We can see the difference it is making in our youngest writers and today the students will produce this final on-demand piece. As I walked around, I could see that students were going back, rereading and editing.  They had their personal word wall outs to check words, and you could see them stretching words that were unfamiliar.  They were going back to check punctuation, and you could see them erasing and adding capitals. But even more than the conventions, I could see that they were adding dialogue (part of the second grade standard for narrative).  They were adding details to their drawings, speech bubbles and labels.  The best thing is that almost without exception, they worked solidly, without a sound, totally engaged for the entire 45 minutes!  Writing stamina is simply a way of life! As we took the booklets up, I wanted to stop right there and read every one!  We can't wait to see what they have written!

Thursday, March 5, 2015

Working on the work


One of the best things about teaching at Chets Creek is the WOW days.  WOW stands for Working on the Work and four times a year, each grade level gets to spend an entire day just working together.  We don't do lesson plans because our amazing Resource Team takes the children for the entire day.  I'm not sure it's the Resource Team's favorite day - to have first graders for an entire day - but the kids really look forward to it and come back at the end of the day, raving about the experience.

As is the tradition, each day starts off with a demo teach.  A teacher volunteers to have all of her grade level watch her teach and then debrief the lesson.  The idea is to show something that colleagues can go right back the next day and teach in their own classrooms.  This week, my co-teacher, Tracy Ruark, who is the Science Lead for our grade level, got the call.  Science is not graded at first grade and in reality, there is no real accountability, except that you are suppose to teach it!  At our school, however, there is a real emphasis on Science at every grade level.  Tracy is part of a Science Council that meets regularly to look at Science horizontally.  They meet together to find additional Resources and labs, to read and study, and to work together to make Science through-the-grades more aligned.  So today, we got to see a lab and lesson in the larger unit of "The Earth's Surface."  Tracy is such a natural when it comes to Science,  Unlike so many of her primary colleagues, she has a love for Science and has background knowledge that enhances every discussion.  I feel so fortunate to teach with someone with such a gift.

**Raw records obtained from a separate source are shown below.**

Definition on_reject (m : OrderRejectMsg) (st : Oms) : OmsUpdate * Oms :=
  let '(h, u) := lookup (rej_cl_ord_id m) new_update st in
  if negb (handle_valid h) then (u <| u_action := AIgnored |>, st)
  else
    let o := get st h in
    let u := u <| u_prev := o_state o |> in
    if bool_decide (o_state o = PendingNew) then
      let o := o <| o_reject_reason := rej_reason m |> in
      let u := u <| u_refused := rej_reason m |> in
      terminate u h o Rejected false (stat st (fun s => s <| s_rejected ::= inc |>))
    else if bool_decide (o_state o = PendingReplace) && (rej_cl_ord_id m =? o_pending_cl_ord_id o) then
      let u := u <| u_refused := rej_reason m |> in
      if has o kReplaceOldCanceled then
        let '(o, st) := clear_pending o st in terminate u h o Canceled false st
      else
        let '(o, st) := clear_pending o st in
        let o := o <| o_state := working_state o |> in
        let st := put st h o in
        (finish_update (u <| u_changed := true |>) h o st, st)
    else (finish_update (u <| u_action := AIgnored |>) h o st, st).
(** What [forget_oldest] does to the ids and to the count of estimates. *)
Lemma forget_oldest_spec (st : Oms) gone l u :
  im_ok (ids_ st) -> Ring.ring_rep kTerminalBits (recently_terminal_ st) (gone :: l) ->
  0 <= s_synthetic_pending (stats_ st) <= 8192 -> 0 <= s_synthetic_pending (stats_ st) - held (tr_estimate gone) ->
  exists u' ids' stats', forget_oldest u st = (u', st <| ids_ := ids' |> <| stats_ := stats' |>) /\
    im_ok ids' /\
    im_abs ids' = forget (im_abs (ids_ st)) (gone :: l) (Ring.head_ (recently_terminal_ st)) true /\
    s_open stats' = s_open (stats_ st) /\
    s_synthetic_pending stats' = s_synthetic_pending (stats_ st) - held (tr_estimate gone).
Proof.
  intros Hok Hr Hb Hge. unfold forget_oldest.
  assert (Hfront : Ring.front kTerminalBits (recently_terminal_ st) = Some gone).
  { destruct Hr as (_ & _ & _ & Hl). unfold Ring.front. rewrite (Ring.slot_mod _ ring_bits).
    specialize (Hl O gone eq_refl). by rewrite Z.add_0_r in Hl. }
  rewrite Hfront.
  assert (Est : exists u1, (if 0 <? e_qty (tr_estimate gone) then
      (u <| u_forgotten_qty := e_qty (tr_estimate gone) |> <| u_forgotten_id := tr_cl_ord_id gone |>,
       stat st (fun s => s <| s_synthetic_forgotten ::= inc |> <| s_synthetic_pending ::= fun x => u32 (x - 1) |>))
    else (u, st)) = (u1, st <| stats_ := if 0 <? e_qty (tr_estimate gone) then
      (stats_ st) <| s_synthetic_forgotten ::= inc |> <| s_synthetic_pending ::= fun x => u32 (x - 1) |>
      else stats_ st |>)).
  { case_if; eexists; [done|]. by destruct st. }
  destruct Est as [u1 Est]. rewrite Est. simpl. rewrite im_find_spec by done.
  set (stats' := if 0 <? e_qty (tr_estimate gone) then _ else _).
  assert (Hst : s_open stats' = s_open (stats_ st) /\
    s_synthetic_pending stats' = s_synthetic_pending (stats_ st) - held (tr_estimate gone)).
  { unfold stats', held in *. destruct (0 <? e_qty (tr_estimate gone)); simpl; split; try done; [|lia].
    apply u32_small. lia. }
  unfold forget. simpl. change (Ring.head_pos (recently_terminal_ st)) with (Ring.head_ (recently_terminal_ st)).
  destruct (im_abs (ids_ st) !! tr_cl_ord_id gone) as [v|] eqn:Ev.
  - destruct (Z.eqb_spec v (terminal_ref (Ring.head_ (recently_terminal_ st)))) as [-> | Hne].
    + rewrite bool_decide_true by done. destruct (im_erase_spec (ids_ st) (tr_cl_ord_id gone) Hok).
      do 3 eexists. split; [reflexivity|]. by destruct Hst.
    + rewrite bool_decide_false by congruence. exists u1, (ids_ st), stats'.
      split; [by destruct st|]. by destruct Hst.
  - rewrite bool_decide_false by done. exists u1, (ids_ st), stats'. split; [by destruct st|]. by destruct Hst.
Qed.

Below are some of the pictures I snapped as our first grade colleagues talked with the students as they made aquifers with their partners during the lab portion of the lesson.  The students came back and discussed the results of the lab and then recorded in their Science notebooks.

 

 
After the lesson first grade teachers met together and debriefed the lesson.  Tracy made sure that each teacher had the background information and the supplies (bought out of her own pocket) to repeat the experience in their own classes.

After lunch we were treated to a debrief from our first grade Reading and Writing lead, Maria Mallon who had just returned from a Lucy Calkins' Workshop.  Our Principal funded teachers at every grade level to attend the one day seminar in Orlando, so that those teachers could come back and teach us the newest information hot off the press!  I guess we are just educational nerds, because we hung on her every word.  Besides just telling us, Maria had taken pages of meticulous notes and obviously had come home and enhanced her notes so that they would be understandable to each of us.  I know it wasn't like being right there, but it was the next best thing!

The day ended with Math lead Cheryl Dillard presenting a rekenreck training that had been designed by our own Assistant Principal Suzanne Shall and tweaked by Cheryl to meet our needs.  Although we have this Math tool in our classrooms, we don't use it as much as we should.  I, for one, shook off the dust, and had it out today using it while I was teaching a new Math game that we worked on yesterday at our WOW, "Close to 20."  Cheryl presented several Resources and new games that match exactly where our students are and what they need.  I couldn't wait to try them out today.  Cheryl made that especially easy because she had been to Office Max and had copies of the charts in larger sizes that we would need and had bought the wooden dice for us to make to play the game.  Therefore, I came in early to laminate my poster and the game was up and running this afternoon.

That's what I LOVE about this day.  It's a time to laugh and enjoy collegial conversation.  It's a time to ask questions.  But most of all, it's a time to learn. So much went into making our WOW day successful: Tracy being willing to find a new lab that met our standards on her own time and to buy supplies that would be needed for the entire grade level; our Principal funding Maria to spend a day with Lucy Calkins and then Maria coming home and spending countless hours on preparing notes that she could present to us;  Our Assistant Principal preparing a rekenrek training for principals in another state and teaching it to Cheryl so she could present the highlights to us and then Cheryl taking the best of Suzanne's work to craft it to meet our first grade needs and then going out and finding all the resources that we would need to come right back to our classes and be able to teach it the next day.  I know I have said it before, but I work with some incredible teachers!! 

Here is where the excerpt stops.